La vulnerabilidad estaba en la etapa juvenil — sobrevivir desde un recién nacido de 5 kg hasta un subadulto de 5 toneladas sin ser devorado. Por eso los grandes sauropodos probablemente invirtieron en enormes nidadas: la tasa de supervivencia individual era baja, pero los suficientes lo lograban.

Velocidad, Audición y Alerta Social

Gallimimus y los demás ornitomímidos no tenían ninguna de las armas ni armaduras de los anquilosaurios y ceratopsios. Su defensa era la información y la velocidad: ojos grandes para detectar depredadores con antelación, velocidades máximas estimadas de 50-60 km/h, y un probable comportamiento gregario que dificultaba a los depredadores identificar y aislar a un individuo concreto.
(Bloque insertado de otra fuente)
(** ** [json.loads]

    The decoder of the Python standard library, on byte strings: a code
    point of a [\u] escape is stored in its UTF-8 encoding.  A number with a
    fraction or an exponent is a [VFloat] holding its literal. *)

Module Json.
Import Py.

Local Open Scope char_scope.

Definition JSONDecodeError (msg : string) : exn := Exn "JSONDecodeError" msg.

Definition dquote : ascii := "034".
Definition backslash : ascii := "092".

Definition is_ws (c : ascii) : bool :=
  Ascii.eqb c " " || Ascii.eqb c "009" || Ascii.eqb c "010" || Ascii.eqb c "013".

Fixpoint skip_ws (s : string) : string :=
  match s with
  | String c s' => if is_ws c then skip_ws s' else s
  | EmptyString => s
  end.

Definition is_digit (c : ascii) : bool :=
  let n := nat_of_ascii c in (48 <=? n)%nat && (n <=? 57)%nat.

Definition digit_val (c : ascii) : Z := Z.of_nat (nat_of_ascii c) - 48.

(** The longest run of digits at the head of [s], and what follows it. *)
Fixpoint span_digits (s : string) : string * string :=
  match s with
  | String c s' =>
      if is_digit c then let '(ds, r) := span_digits s' in (String c ds, r)
      else (EmptyString, s)
  | EmptyString => (EmptyString, s)
  end.

Fixpoint digits_value (acc : Z) (ds : string) : Z :=
  match ds with
  | String c ds' => digits_value (10 * acc + digit_val c) ds'
  | EmptyString => acc
  end.

Definition hex_val (c : ascii) : option Z :=
  let n := nat_of_ascii c in
  if (48 <=? n)%nat && (n <=? 57)%nat then Some (Z.of_nat n - 48)
  else if (65 <=? n)%nat && (n <=? 70)%nat then Some (Z.of_nat n - 55)
  else if (97 <=? n)%nat && (n <=? 102)%nat then Some (Z.of_nat n - 87)
  else None.

Definition hex4 (a b c d : ascii) : option Z :=
  match hex_val a, hex_val b, hex_val c, hex_val d with
  | Some x, Some y, Some z, Some w => Some (((x * 16 + y) * 16 + z) * 16 + w)
  | _, _, _, _ => None
  end.

Definition byte (z : Z) : ascii := ascii_of_nat (Z.to_nat z).

(** [chr(cp)], encoded *)
Definition utf8 (cp : Z) : string :=
  if (cp <? 128)%Z then String (byte cp) ""
  else if (cp <? 2048)%Z then
    String (byte (192 + cp / 64)) (String (byte (128 + cp mod 64)) "")
  else if (cp <? 65536)%Z then
    String (byte (224 + cp / 4096))
      (String (byte (128 + (cp / 64) mod 64)) (String (byte (128 + cp mod 64)) ""))
  else
    String (byte (240 + cp / 262144))
      (String (byte (128 + (cp / 4096) mod 64))
         (String (byte (128 + (cp / 64) mod 64)) (String (byte (128 + cp mod 64)) ""))).

Definition unescape (c : ascii) : option ascii :=
  if Ascii.eqb c dquote then Some dquote
  else if Ascii.eqb c backslash then Some backslash
  else if Ascii.eqb c "/" then Some "/"
  else if Ascii.eqb c "b" then Some "008"
  else if Ascii.eqb c "f" then Some "012"
  else if Ascii.eqb c "n" then Some "010"
  else if Ascii.eqb c "r" then Some "013"
  else if Ascii.eqb c "t" then Some "009"
  else None.

(** The low half of a surrogate pair written as a second [\u] escape. *)
Definition low_surrogate (s : string) : option (Z * string) :=
  match s with
  | String e (String u (String a (String b (String c (String d r))))) =>
      if Ascii.eqb e backslash && Ascii.eqb u "u" then
        match hex4 a b c d with
        | Some lo => if ((56320 <=? lo) && (lo <=? 57343))%Z then Some (lo, r) else None
        | None => None
        end
      else None
  | _ => None
  end.

(** [scanstring], from just after the opening quote: the decoded string
    and the input after the closing quote.  The recursion is on the input
    left to read. *)
Fixpoint scanstring (n : nat) (s : string) : outcome (string * string) :=
  match n with
  | O => Raise (JSONDecodeError "Unterminated string starting at")
  | S n' =>
      match s with
      | EmptyString => Raise (JSONDecodeError "Unterminated string starting at")
      | String c s' =>
          if Ascii.eqb c dquote then Ret (EmptyString, s')
          else if Ascii.eqb c backslash then
            match s' with
            | EmptyString => Raise (JSONDecodeError "Unterminated string starting at")
            | String esc s'' =>
                if Ascii.eqb esc "u" then
                  match s'' with
                  | String a (String b (String x (String d r))) =>
                      match hex4 a b x d with
                      | None => Raise (JSONDecodeError "Invalid \uXXXX escape")
                      | Some hi =>
                          let '(cp, r') :=
                            match (if ((55296 <=? hi) && (hi <=? 56319))%Z
                                   then low_surrogate r else None) with
                            | Some (lo, r') =>
                                (65536 + (hi - 55296) * 1024 + (lo - 56320), r')
                            | None => (hi, r)
                            end in
                          match scanstring n' r' with
                          | Ret (str, rest) => Ret (utf8 cp +:+ str, rest)
                          | Raise e => Raise e
                          end
                      end
                  | _ => Raise (JSONDecodeError "Invalid \uXXXX escape")
                  end
                else
                  match unescape esc with
                  | None => Raise (JSONDecodeError "Invalid \escape")
                  | Some ch =>
                      match scanstring n' s'' with
                      | Ret (str, rest) => Ret (String ch str, rest)
                      | Raise e => Raise e
                      end
                  end
            end
          else if (nat_of_ascii c <? 32)%nat then
            Raise (JSONDecodeError "Invalid control character at")
          else
            match scanstring n' s' with
            | Ret (str, rest) => Ret (String c str, rest)
            | Raise e => Raise e
            end
      end
  end.

(** A number at the head of [s]: an optional minus sign and either a
    single zero or a digit run that starts with a non-zero digit; then, each
    optional, a fraction (a dot and digits) and an exponent ([e] or [E], an
    optional sign, and digits). *)
Definition scan_int (s : string) : option (string * string) :=
  let '(sign, s1) :=
    match s with
    | String c r => if Ascii.eqb c "-" then ("-"%string, r) else (EmptyString, s)
    | EmptyString => (EmptyString, s)
    end in
  match s1 with
  | String c r =>
      if Ascii.eqb c "0" then Some (sign +:+ "0", r)
      else if is_digit c then
        let '(ds, r') := span_digits r in Some (sign +:+ String c ds, r')
      else None
  | EmptyString => None
  end.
Parasaurolophus tenía una cresta craneal hueca que funcionaba como cámara de resonancia para producir llamadas fuertes y de baja frecuencia. El rango de frecuencia seleccionado por la anatomía habría viajado bien a través de bosques densos. Un depredador detectado a 500 metros por un miembro de una gran manada de hadrosáuridos, con la llamada de alarma transmitida a cientos de otros, había perdido la mayor parte de su ventaja.

Camuflaje

Un ejemplar excepcionalmente bien conservado de Psittacosaurus mostró que este pequeño ceratopsio presentaba contrasombreado — coloración más oscura en la superficie dorsal, más clara en la ventral. El modelado informático del patrón sugirió que estaba optimizado para las condiciones de iluminación del bosque, proporcionando camuflaje por correspondencia con el fondo. Un pequeño herbívoro sin armas llamativas ni velocidad inusual que dependía simplemente de no ser notado tiene un sentido ecológico evidente.

Más llamativo aún: Borealopelta, un nodosáurido con armadura ósea considerable, también mostró contrasombreado en su piel conservada. El hecho de que un animal ya fuertemente acorazado invirtiera además en camuflaje indica el nivel de presión depredadora en el Cretácico temprano de América del Norte. La armadura no era suficiente; también había que no ser visto.

La Evidencia Fósil

Lo que eleva esto de especulación a ciencia establecida es que las heridas están preservadas. Las heridas curadas en huesos fósiles muestran que el animal sobrevivió el tiempo suficiente para que se produjera la remodelación ósea — lo que significa que el sistema defensivo funcionó. La vértebra del Allosaurus con la herida del espino caudal del Stegosaurus. El frill del Triceratops con marcas de mordedura curadas de T-Rex. El ejemplar de los “Dinosaurios Peleando” de Mongolia, un Velociraptor muerto mientras atacaba a un Protoceratops que le había aplastado el brazo con su pico. El pico del herbívoro cerrado sobre el brazo del depredador, la garra en hoz del depredador clavada en el cuello del herbívoro — ambos murieron en el encuentro, preservados por una duna de arena que se derrumbó sobre ellos.

Estas no son reconstrucciones. Son eventos físicos documentados del Mesozoico preservados en piedra. Los herbívoros combatieron. A veces ganaron.